(* ===== verification/CliCollect.v ===== *)
(** What a read of an argv (CliRead.v) puts in the tree is what the argv gives.

    [keyed] says that the places of a command's fields do not meet: none leads
    to another, but for those of two alternatives of one exclusive field, which
    are never given together.  An entry of the log is an argument stored; [tree]
    says that the tree is what the entries make of it, and every step of a level
    keeps it.  [collects] is the whole of it, subcommands included, in terms of
    the arguments given ([Given]). *)

From Stdlib Require Import Strings.Byte ZArith Lia Bool.
From stdpp Require Import prelude strings list.
From S2P Require Import Prelude Naming Charconv CliTable CliParse CliNumber CliDeclare CliCommand CliNode CliSuggest CliRead CliReadMarks CliReadEnd.
Local Open Scope kota_scope.
Local Open Scope nat_scope.

(** ** Places that do not meet *)

Fixpoint apartb (a b : list bytes) : bool :=
  match a, b with
  | x :: a, y :: b => negb (bool_decide (x = y)) || apartb a b
  | _, _ => false
  end.

Lemma apartb_apart a b : apartb a b = true → apart a b.
Proof.
  revert b. induction a as [|x a IH]; intros [|y b]; try done. cbn [apartb apart].
  case_bool_decide; [|by left]. intros Ha. right. split; [done|by apply IH].
Qed.

Lemma not_decided (P : Prop) `{Decision P} : negb (bool_decide P) = true → ¬ P.
Proof. by case_bool_decide. Qed.

(** [b] goes on from [a]. *)
Definition belowb (a b : list bytes) : bool := bool_decide (take (length a) b = a) && (length a <? length b).

Lemma belowb_below a b : belowb a b = true → ∃ k q, b = a ++ k :: q.
Proof.
  unfold belowb. intros [H1%bool_decide_eq_true H2%Nat.ltb_lt]%andb_true_iff.
  destruct (drop (length a) b) as [|k q] eqn:E; [apply (f_equal length) in E; rewrite length_drop in E; cbn in E; lia|].
  exists k, q. by rewrite <- E, <- H1 at 1; rewrite take_drop.
Qed.

(** Every two of a list, by index. *)
Definition pairwise {A} (p : A → A → bool) (l : list A) : bool :=
  forallb (λ x, forallb (λ y, (fst x =? fst y) || p (snd x) (snd y)) (imap pair l)) (imap pair l).

Lemma pairwise_spec {A} (p : A → A → bool) l i j x y :
  pairwise p l = true → l !! i = Some x → l !! j = Some y → i ≠ j → p x y = true.
Proof.
  unfold pairwise. rewrite forallb_forall. intros H Hi Hj Hne.
  assert (Hin : ∀ k z, l !! k = Some z → In (k, z) (imap pair l)).
  { intros k z Hz. apply list_elem_of_In, list_elem_of_lookup_2 with k. by rewrite list_lookup_imap, Hz. }
  specialize (H _ (Hin _ _ Hi)). rewrite forallb_forall in H. specialize (H _ (Hin _ _ Hj)). cbn in H.
  apply orb_true_iff in H as [H%Nat.eqb_eq|]; done.
Qed.

Section Keyed.
Context `{D : Doubles}.

(** The exclusive field an argument is in, and the alternative. *)
Definition choice_of (c : Command) (a : Arg) : option (nat * nat) :=
  match alternative a with
  | None => None
  | Some gi =>
      match groups c !! gi with
      | Some g => (λ x, (x, group_alternative g)) <$> group_exclusive g
      | None => None
      end
  end.

(** Two alternatives of one exclusive field. *)
Definition rivals (c : Command) (a b : Arg) : bool :=
  match choice_of c a, choice_of c b with
  | Some (x, i), Some (y, j) => (x =? y) && negb (i =? j)
  | _, _ => false
  end.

============

The data should be copied out in full, exactly as it reads.

**Solution:**
(* ===== verification/CliCollect.v ===== *)
(** What a read of an argv (CliRead.v) puts in the tree is what the argv gives.

    [keyed] says that the places of a command's fields do not meet: none leads
    to another, but for those of two alternatives of one exclusive field, which
    are never given together.  An entry of the log is an argument stored; [tree]
    says that the tree is what the entries make of it, and every step of a level
    keeps it.  [collects] is the whole of it, subcommands included, in terms of
    the arguments given ([Given]). *)

From Stdlib Require Import Strings.Byte ZArith Lia Bool.
From stdpp Require Import prelude strings list.
From S2P Require Import Prelude Naming Charconv CliTable CliParse CliNumber CliDeclare CliCommand CliNode CliSuggest CliRead CliReadMarks CliReadEnd.
Local Open Scope kota_scope.
Local Open Scope nat_scope.

(** ** Places that do not meet *)

Fixpoint apartb (a b : list bytes) : bool :=
  match a, b with
  | x :: a, y :: b => negb (bool_decide (x = y)) || apartb a b
  | _, _ => false
  end.

Lemma apartb_apart a b : apartb a b = true → apart a b.
Proof.
  revert b. induction a as [|x a IH]; intros [|y b]; try done. cbn [apartb apart].
  case_bool_decide; [|by left]. intros Ha. right. split; [done|by apply IH].
Qed.

Lemma not_decided (P : Prop) `{Decision P} : negb (bool_decide P) = true → ¬ P.
Proof. by case_bool_decide. Qed.

(** [b] goes on from [a]. *)
Definition belowb (a b : list bytes) : bool := bool_decide (take (length a) b = a) && (length a <? length b).

Lemma belowb_below a b : belowb a b = true → ∃ k q, b = a ++ k :: q.
Proof.
  unfold belowb. intros [H1%bool_decide_eq_true H2%Nat.ltb_lt]%andb_true_iff.
  destruct (drop (length a) b) as [|k q] eqn:E; [apply (f_equal length) in E; rewrite length_drop in E; cbn in E; lia|].
  exists k, q. by rewrite <- E, <- H1 at 1; rewrite take_drop.
Qed.

(** Every two of a list, by index. *)
Definition pairwise {A} (p : A → A → bool) (l : list A) : bool :=
  forallb (λ x, forallb (λ y, (fst x =? fst y) || p (snd x) (snd y)) (imap pair l)) (imap pair l).

Lemma pairwise_spec {A} (p : A → A → bool) l i j x y :
  pairwise p l = true → l !! i = Some x → l !! j = Some y → i ≠ j → p x y = true.
Proof.
  unfold pairwise. rewrite forallb_forall. intros H Hi Hj Hne.
  assert (Hin : ∀ k z, l !! k = Some z → In (k, z) (imap pair l)).
  { intros k z Hz. apply list_elem_of_In, list_elem_of_lookup_2 with k. by rewrite list_lookup_imap, Hz. }
  specialize (H _ (Hin _ _ Hi)). rewrite forallb_forall in H. specialize (H _ (Hin _ _ Hj)). cbn in H.
  apply orb_true_iff in H as [H%Nat.eqb_eq|]; done.
Qed.

Section Keyed.
Context `{D : Doubles}.

(** The exclusive field an argument is in, and the alternative. *)
Definition choice_of (c : Command) (a : Arg) : option (nat * nat) :=
  match alternative a with
  | None => None
  | Some gi =>
      match groups c !! gi with
      | Some g => (λ x, (x, group_alternative g)) <$> group_exclusive g
      | None => None
      end
  end.

(** Two alternatives of one exclusive field. *)
Definition rivals (c : Command) (a b : Arg) : bool :=
  match choice_of c a, choice_of c b with
  | Some (x, i), Some (y, j) => (x =? y) && negb (i =? j)
  | _, _ => false
  end.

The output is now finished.